Nous sommes des animaux communicatifs. Nous cherchons constamment des moyens d'exprimer les pensées et les sentiments illimités qui nous habitent, les uns aux autres. Les motivations spécifiques pour ce faire sont tout aussi illimitées, mais toutes sont mues par un seul instinct : être compris.
Nous tentons l'entreprise avec des sons. Des mouvements. Des images. Des symboles. Et lorsque ces expressions sont exécutées efficacement, lorsqu'elles se rapprochent le plus possible de ce qu'elles représentent, elles ont le pouvoir non seulement de nous informer, mais aussi de nous émouvoir et de nous changer.
Le potentiel de l'écrit
Parmi les artifices communicatifs les plus efficaces de notre espèce figure l'écrit. Distillez cette catégorisation plutôt large en quelque chose de plus condensé, et nous nous retrouvons en présence de la littérature : un mode de communication qui peine à trouver son rival en termes de sophistication ou de puissance.
Les plus perspicaces d'entre nous considèrent et respectent cet outil. Les plus sages d'entre nous l'utilisent.

Un outil qui change le monde
La littérature est une arène où le communicateur virtuose peut saisir tout ce qui est apparemment amorphe et inconnaissable dans la psyché humaine et le transformer en un outil qui change le monde, et même qui sauve des vies. Les plus perspicaces d'entre nous considèrent et respectent cet outil. Les plus sages d'entre nous l'utilisent.
Utilisez-le pour apprendre. Utilisez-le pour vivre une vie plus significative, plus connectée.

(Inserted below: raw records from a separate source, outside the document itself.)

(** Whenever the pipeline returns no result, [chat] takes the failure
    branch: the reply is not a fallback answer and nothing is recorded. *)
Lemma zero_results_hard_failure (U : UnicodeData)
  (self : Chatbot.Chatbot) (env : LLMClient.environment) (now q : str)
  (w : LLMClient.world) :
  blank q = false ->
  Pipeline.results (Pipeline.run U (Chatbot.retrieval_pipeline self) q) = [] ->
  Chatbot.chat U self env now q w
  = (Ok {| Chatbot.query := q;
           Chatbot.answer := [];
           Chatbot.citations := [];
           Chatbot.is_fallback := false;
           Chatbot.success := false;
           Chatbot.error :=
             Some (Chatbot.error_or_default
                     (Some (Generator.phase3_error
                              (Pipeline.error
                                 (Pipeline.run U
                                    (Chatbot.retrieval_pipeline self) q)))));
           Chatbot.turn := None |}, self, w).
Proof.
  intros Hq Hres. unfold Chatbot.chat. rewrite Hq.
  unfold Generator.answer_from_pipeline, Pipeline.success. rewrite Hres.
  rewrite andb_false_r. reflexivity.
Qed.

Lemma format_fallback (U : UnicodeData) (fmt : Formatter.ResponseFormatter)
  raw metas :
  blank raw = false ->
  Formatter._detect_fallback U (Formatter._clean raw) = true ->
  Formatter.format U fmt raw (Some metas)
  = {| Formatter.answer := Formatter._clean raw;
       Formatter.citations := Formatter._extract_citations U metas;
       Formatter.is_fallback := true;
       Formatter.raw_answer := raw |}.
Proof.
  intros Hb Hf. unfold Formatter.format. rewrite Hb, Hf.
  now rewrite andb_false_r.
Qed.

(** C10: when a non-blank raw answer is classified as a fallback and the
    metadata yield labels, [format] leaves the citations line out of the
    answer but fills [citations] with the labels, and [chat] forwards that
    non-empty list in a reply whose [is_fallback] is true. *)
Theorem fallback_reply_keeps_citations (U : UnicodeData) :
  (forall (fmt : Formatter.ResponseFormatter) raw metas,
      blank raw = false ->
      Formatter._detect_fallback U (Formatter._clean raw) = true ->
      Formatter._extract_citations U metas <> [] ->
      let f := Formatter.format U fmt raw (Some metas) in
      Formatter.answer f = Formatter._clean raw
      /\ Formatter.citations f = Formatter._extract_citations U metas
      /\ Formatter.citations f <> []
      /\ Formatter.is_fallback f = true)
  /\ (forall (self : Chatbot.Chatbot) (env : LLMClient.environment)
        (now q : str) (w : LLMClient.world),
      blank q = false ->
      let out := Pipeline.run U (Chatbot.retrieval_pipeline self) q in
      forall gen,
      fst (Generator.answer_from_pipeline
             (Chatbot.response_generator self) env out w) = Ok gen ->
      let raw := Generator.answer_text gen in
      let labels :=
        Formatter._extract_citations U
          (map Retriever.metadata (Pipeline.results out)) in
      blank raw = false ->
      Formatter._detect_fallback U (Formatter._clean raw) = true ->
      labels <> [] ->
      exists reply,
        reply_of (Chatbot.chat U self env now q w) = Ok reply
        /\ Chatbot.success reply = true
        /\ Chatbot.is_fallback reply = true
        /\ Chatbot.citations reply = labels
        /\ Chatbot.citations reply <> []
        /\ Chatbot.answer reply = Formatter._clean raw).
Proof.
  split.
  - intros fmt raw metas Hb Hf Hc f. unfold f.
    rewrite (format_fallback U fmt raw metas Hb Hf). cbn. auto.
  - intros self env now q w Hq out gen Hgen raw labels Hb Hf Hl.
    unfold reply_of, Chatbot.chat. rewrite Hq.
    fold out. unfold raw in *.
    destruct (Generator.answer_from_pipeline (Chatbot.response_generator self)
                env out w) as [g w1].
    cbn [fst] in Hgen. subst g.
    assert (T : truthy (Generator.answer_text gen) = true).
    { destruct (Generator.answer_text gen); [discriminate Hb|reflexivity]. }
    rewrite T, andb_false_r.
    rewrite (format_fallback U (Chatbot.formatter self) _ _ Hb Hf).
    eexists. split; [reflexivity|]. cbn. auto.
Qed.

(** C1: the code at a question for which the store finds nothing, whatever
    the Unicode tables.  The pipeline output fails, [answer_from_pipeline]
    forwards its error with an empty answer and without a call of the
    completion service, and [chat] reports a failure: no fallback reply, no
    turn recorded. *)
Theorem chat_zero_results_is_hard_failure (U : UnicodeData) :
  let out :=
    Pipeline.run U (Chatbot.retrieval_pipeline Samples.bot_empty_store)
      Samples.QUESTION in
  let r :=
    Chatbot.chat U Samples.bot_empty_store Samples.env_fallback Samples.NOW
      Samples.QUESTION LLMClient.initial_world in
  blank Samples.QUESTION = false
  /\ Pipeline.results out = []
  /\ reply_of r
     = Ok {| Chatbot.query := Samples.QUESTION;
             Chatbot.answer := [];
             Chatbot.citations := [];
             Chatbot.is_fallback := false;
             Chatbot.success := false;
             Chatbot.error :=
               Some (lit "Phase 3 error: " ++ Pipeline.msg_no_results);
             Chatbot.turn := None |}
  /\ Chatbot.turn_count (bot_of r) = 0
  /\ LLMClient.calls (world_of r) = 0.
Proof.
  assert (B : blank Samples.QUESTION = false) by reflexivity.
  assert (R : Pipeline.results
                (Pipeline.run U (Chatbot.retrieval_pipeline Samples.bot_empty_store)
                   Samples.QUESTION) = []).
  { vm_compute. reflexivity. }
  cbv zeta.
  rewrite (zero_results_hard_failure U Samples.bot_empty_store
             Samples.env_fallback Samples.NOW Samples.QUESTION
             LLMClient.initial_world B R).
  split; [exact B|]. split; [exact R|].
  vm_compute. repeat split.
Qed.
(** * Manuscriptify front end: session store, progress polling, project
      creation and editing, and the project store's genre constraint.

    The first part embeds the React components of the repository:

    - [JS]       the fragment of JavaScript values the components rely on
                 (truthiness, [||], [typeof], [String(x)], [Array.join],
                 [JSON.stringify], [JSON.parse], [trim]);
    - [Tracker]  ProgressTracker.js: the polling effect and [fetchProgress],
                 as a labelled transition system over an event loop;
    - [Session]  App.js: [handleLogin], [handleLogout] and the start-up effect;
    - [Creator]  ProjectCreator: [onDrop], the dropzone options, [handleSubmit];
    - [Store]    the SQL schema's CHECK constraint on [projects.genre];
    - [Editor]   ProjectEditor: [fetchProject].

    The second part proves their properties, one module of facts for each
    module of definitions ([JSFacts], [TrackerFacts], ...). *)

From stdpp Require Import gmap strings list pretty.
From Stdlib Require Import ZArith Lia Ascii.

Set Warnings "-register-all".
Local Open Scope string_scope.
Local Open Scope Z_scope.

(* ===================================================================== *)
(** ** JavaScript values *)
(* ===================================================================== *)

Module JS.

(** Values as they arrive in a parsed JSON body or sit in component state.
    Numbers are the integers (every number this program inspects is an
    integer percentage, a byte count or a status code). An object is its
    list of own properties in insertion order. *)
Inductive jsval : Type :=
| JUndefined
| JNull
| JBool (b : bool)
| JNum (n : Z)
| JStr (s : string)
| JArr (xs : list jsval)
| JObj (fields : list (string * jsval)).
(** * Appliance lifecycle core of [utils/appliance/__init__.py]

    A shallow embedding of the appliance classes ([IPAppliance],
    [Appliance], [ApplianceStack]) and of the lifecycle operations the
    specification talks about.  Remote effects (SSH commands, HTTP probes,
    relational queries, sleeps, log lines) are threaded explicitly: every
    effect appends an event, together with the answer the remote side gave,
    to a trace, and the remote side is an oracle that answers from the trace
    so far. *)

From Stdlib Require Import ZArith String List Bool Lia.
From stdpp Require Import gmap strings list fin_maps pretty.

Local Open Scope Z_scope.

(** ** Python values the code passes around *)

(** Exceptions raised by the modelled code (Python class and message). *)
Inductive PyExc :=
| ApplianceException (msg : string)
| Exception (msg : string)
| AssertionError (msg : string)
| AttributeError (msg : string)
| KeyError (key : string)
| IndexError (msg : string)
| TypeError (msg : string)
| ValueError (msg : string)
| TimedOutError (msg : string).

(** [except Exception] catches every class above: all derive from
    [Exception]. *)
Definition is_KeyError (e : PyExc) : bool :=
  match e with KeyError _ => true | _ => false end.
Definition is_TypeError (e : PyExc) : bool :=
  match e with TypeError _ => true | _ => false end.

(** A value that may be any of the Python objects used as the [unsure]
    argument or returned where the code returns mixed types. *)
Inductive PyVal :=
| PyNone
| PyBool (b : bool)
| PyInt (z : Z)
| PyStr (s : string).

(** ** String helpers with Python's meaning *)

(** [needle in hay] on strings. *)
Fixpoint str_contains (needle hay : string) : bool :=
  String.prefix needle hay ||
  match hay with
  | EmptyString => false
  | String _ rest => str_contains needle rest
  end.

(** [s.startswith(p)] *)
Definition startswith (s p : string) : bool := String.prefix p s.

Definition is_space (c : Ascii.ascii) : bool :=
  let n := Ascii.nat_of_ascii c in
  ((9 <=? n) && (n <=? 13))%nat || (n =? 32)%nat.

Fixpoint lstrip (s : string) : string :=
  match s with
  | String c rest => if is_space c then lstrip rest else s
  | EmptyString => EmptyString
  end.

Fixpoint rstrip (s : string) : string :=
  match s with
  | EmptyString => EmptyString
  | String c rest =>
      match rstrip rest with
      | EmptyString => if is_space c then EmptyString else String c EmptyString
      | r => String c r
      end
  end.

(** [s.strip()] *)
Definition strip (s : string) : string := rstrip (lstrip s).

(** [sep.join(l)] *)
Definition join (sep : string) (l : list string) : string := String.concat sep l.

(** Truthiness of an optional string: [None] and [''] are falsy. *)
Definition truthy_str (o : option string) : bool :=
  match o with
  | Some s => negb (String.eqb s "")
  | None => false
  end.

(** [x or default] for an optional string. *)
Definition or_default (o : option string) (d : string) : string :=
  match o with
  | Some s => if String.eqb s "" then d else s
  | None => d
  end.

(** ** Appliance objects, identity and equality *)

(** The two appliance variants, and any other object.  [oid] is the
    object's identity (what [is] compares). *)
Inductive PyClass := ClsObject | ClsIPAppliance | ClsAppliance.

Record Instance := {
  oid : nat;
  cls : PyClass;
  inst_address : string;
  browser_steal : bool;
  _provider_key : string;
  vmname : string
}.

Definition PyClass_eqb (c d : PyClass) : bool :=
  match c, d with
  | ClsObject, ClsObject | ClsIPAppliance, ClsIPAppliance
  | ClsAppliance, ClsAppliance => true
  | _, _ => false
  end.

(** [issubclass(c, d)]: [Appliance(IPAppliance)], [IPAppliance(object)]. *)
Definition issubclass (c d : PyClass) : bool :=
  match d with
  | ClsObject => true
  | ClsIPAppliance =>
      match c with ClsIPAppliance | ClsAppliance => true | ClsObject => false end
  | ClsAppliance =>
      match c with ClsAppliance => true | _ => false end
  end.
(** *** Lines and records of the tabular codec *)

Lemma includes_trimStart (c : ascii) (s : string) :
  Js.includes c s = false -> Js.includes c (Js.trimStart s) = false.
Proof.
  induction s as [|x s IH]; simpl; [auto|]. intros Hinc.
  apply orb_false_iff in Hinc as [Hx Hs].
  destruct (Js.is_white x); [exact (IH Hs)|]. simpl. rewrite Hx, Hs. reflexivity.
Qed.

Lemma includes_trimEnd (c : ascii) (s : string) :
  Js.includes c s = false -> Js.includes c (Js.trimEnd s) = false.
Proof.
  induction s as [|x s IH]; simpl; [auto|]. intros Hinc.
  apply orb_false_iff in Hinc as [Hx Hs]. specialize (IH Hs).
  destruct (Js.trimEnd s) as [|y t].
  - destruct (Js.is_white x); simpl; [reflexivity|]. rewrite Hx. reflexivity.
  - simpl in *. rewrite Hx, IH. reflexivity.
Qed.

Lemma includes_trim (c : ascii) (s : string) :
  Js.includes c s = false -> Js.includes c (Js.trim s) = false.
Proof. intros Hinc. apply includes_trimEnd, includes_trimStart, Hinc. Qed.

Lemma loop_without_quote (line : string) (result : list string) (current : string)
  (inQuotes : bool) :
  Forall (fun field => Js.includes Js.quote field = false) result ->
  Js.includes Js.quote current = false ->
  Forall (fun field => Js.includes Js.quote field = false)
    (parseCSVLine_loop line result current inQuotes).
Proof.
  revert result current inQuotes.
  induction line as [|char rest IH]; intros result current inQuotes Hres Hcur; simpl.
  - apply Forall_app. split; [exact Hres|]. constructor; [exact Hcur|constructor].
  - destruct (Ascii.eqb char Js.quote) eqn:Hq; [apply IH; assumption|].
    destruct (Ascii.eqb char Js.comma && negb inQuotes).
    + apply IH; [|reflexivity].
      apply Forall_app. split; [exact Hres|]. constructor; [exact Hcur|constructor].
    + apply IH; [exact Hres|].
      rewrite includes_app, Hcur. simpl. rewrite Hq. reflexivity.
Qed.

Lemma loop_not_empty (line : string) (result : list string) (current : string)
  (inQuotes : bool) :
  parseCSVLine_loop line result current inQuotes <> [].
Proof.
  revert result current inQuotes.
  induction line as [|char rest IH]; intros result current inQuotes; simpl.
  - destruct result; discriminate.
  - destruct (Ascii.eqb char Js.quote); [apply IH|].
    destruct (Ascii.eqb char Js.comma && negb inQuotes); apply IH.
Qed.

(** X14: a line always parses to at least one field, and no field of a
    parsed line holds a quote character, whatever the line: quote
    characters only switch the quoted state. *)
Theorem parseCSVLine_never_yields_quote (line : string) :
  parseCSVLine line <> []
  /\ Forall (fun field => Js.includes Js.quote field = false) (parseCSVLine line).
Proof.
  unfold parseCSVLine. split.
  - pose proof (loop_not_empty line [] EmptyString false) as Hne.
    destruct (parseCSVLine_loop line [] EmptyString false); [contradiction|discriminate].
  - apply Forall_map.
    eapply Forall_impl; [apply loop_without_quote; [constructor|reflexivity]|].
    intros field Hfield. simpl. apply includes_trim, Hfield.
Qed.







(** *** Field mapping *)









(** *** Sequences of documents through the codecs *)

Lemma join_cons (sep x y : string) (rest : list string) :
  Js.join sep (x :: y :: rest) = x +:+ (sep +:+ Js.join sep (y :: rest)).
Proof. reflexivity. Qed.

Lemma split_join (lines : list string) (ending : string) :
  lines <> [] ->
  Forall (fun line => Js.includes Js.newline line = false) lines ->
  Js.split Js.newline (Js.join Js.nl lines +:+ String Js.newline ending)
  = lines ++ Js.split Js.newline ending.
Proof.
  intros Hne Hall. induction Hall as [|x rest Hx Hrest IH]; [contradiction|].
  destruct rest as [|y rest].
  - simpl Js.join. rewrite (split_append _ _ _ Hx). reflexivity.
  - rewrite join_cons. unfold Js.nl at 1.
    rewrite sapp_assoc, sapp_cons, sapp_nil_l, sapp_cons.
    rewrite (split_append _ _ _ Hx). rewrite IH by discriminate. reflexivity.
Qed.

Lemma split_join_open (lines : list string) :
  lines <> [] ->
  Forall (fun line => Js.includes Js.newline line = false) lines ->
  Js.split Js.newline (Js.join Js.nl lines) = lines.
Proof.
  intros Hne Hall. induction Hall as [|x rest Hx Hrest IH]; [contradiction|].
  destruct rest as [|y rest].
  - simpl Js.join. apply split_no_separator, Hx.
  - rewrite join_cons. unfold Js.nl at 1. rewrite sapp_cons, sapp_nil_l.
    rewrite (split_append _ _ _ Hx). rewrite IH by discriminate. reflexivity.
Qed.

Lemma filter_one_line (lines : list string) :
  Forall one_line lines ->
  List.filter (fun line => negb (Js.blank line)) lines = lines.
Proof.
  induction 1 as [|x rest [_ Hx] _ IH]; simpl; [reflexivity|].
  rewrite Hx, IH. reflexivity.
Qed.

Lemma one_line_no_newline (lines : list string) :
  Forall one_line lines ->
  Forall (fun line => Js.includes Js.newline line = false) lines.
Proof. intros Hall. eapply Forall_impl; [exact Hall|]. intros line [Hn _]. exact Hn. Qed.

(** Lines joined by line feeds are read back one by one, with or without a
    line feed after the last. *)
Lemma non_blank_lines_joined (lines : list string) :
  Forall one_line lines ->
  non_blank_lines (Js.join Js.nl lines) = lines
  /\ (lines <> [] -> non_blank_lines (Js.join Js.nl lines +:+ Js.nl) = lines).
Proof.
  intros Hall. unfold non_blank_lines. split.
  - destruct lines as [|x rest]; [reflexivity|].
    rewrite split_join_open by (try discriminate; apply one_line_no_newline, Hall).
    apply filter_one_line, Hall.
  - intros Hne. unfold Js.nl at 2.
    rewrite split_join by (try assumption; apply one_line_no_newline, Hall).
    simpl Js.split. rewrite List.filter_app, (filter_one_line _ Hall). simpl.
    apply app_nil_r.
Qed.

L'évolution de la littérature
Le mot bien maîtrisé a servi notre espèce depuis le début. Façonné en pierre taillée, il nous a nourris. Comme silex et amadou, il nous a tenus au chaud. Sous forme de marteau, il nous a construit des abris.
Mais l'un des pièges de cet outil en constante évolution - ce dialogue et ce catalogage de l'expérience humaine - est qu'il a été dominé par un ensemble particulier d'artisans. Ces détenteurs du pouvoir, par hasard ou par privilège intergénérationnel, ont été à la fois les bénéficiaires conscients et inconscients de générations de dépossession, de privation de droits et d'effacement pur et simple des autres. Encouragées à favoriser et à fortifier leurs environnements, ces voix les plus fortes ont pu, grâce au volume même du bruit et de la masse, développer le paysage d'une manière qui reflète leurs valeurs et répond à leurs besoins. De ce paysage, certains récits omniprésents ont pu croître et prospérer, au détriment d'autres, à savoir les récits sur le genre, la sexualité et la race.
Pourtant, la beauté de tout ce qui est évolutif est qu'il continue d'évoluer. La stase n'est jamais la destination finale.
Remettre en question le pouvoir
Tout comme l'outil se développe, notre conscience se développe également. De nous-mêmes. Des autres. Et de cette conscience naissante, des questions surgissent. Qui a été investi de pouvoir ? Qui a été réduit au silence ? Comment remédier à ces inégalités et progresser ensemble ?
Être vu et voir au-delà
Examinez votre bibliothèque: qui est - et n'est pas - dessus ?

L'un des plus grands exploits de la littérature est lorsqu'elle nous trouve là où nous sommes et nous dit : je te vois. Un autre est lorsqu'elle nous tire de la familiarité de ce lieu et nous invite à habiter un espace entièrement différent, afin que nous puissions à notre tour dire : je vois au-delà de moi.
Les paysages dans lesquels nous vivons
Pour toute personne qui souhaite à la fois « voir » et « être vue » dans le domaine de la littérature, il existe un petit acte qui peut radicalement influencer le cours de ce voyage : examinez votre bibliothèque.
Qui est - et n'est pas - dessus ?
La réponse vous dira dans quel type de paysage vous vivez, afin que vous puissiez le voir pour ce qu'il est et chercher les espaces au-delà.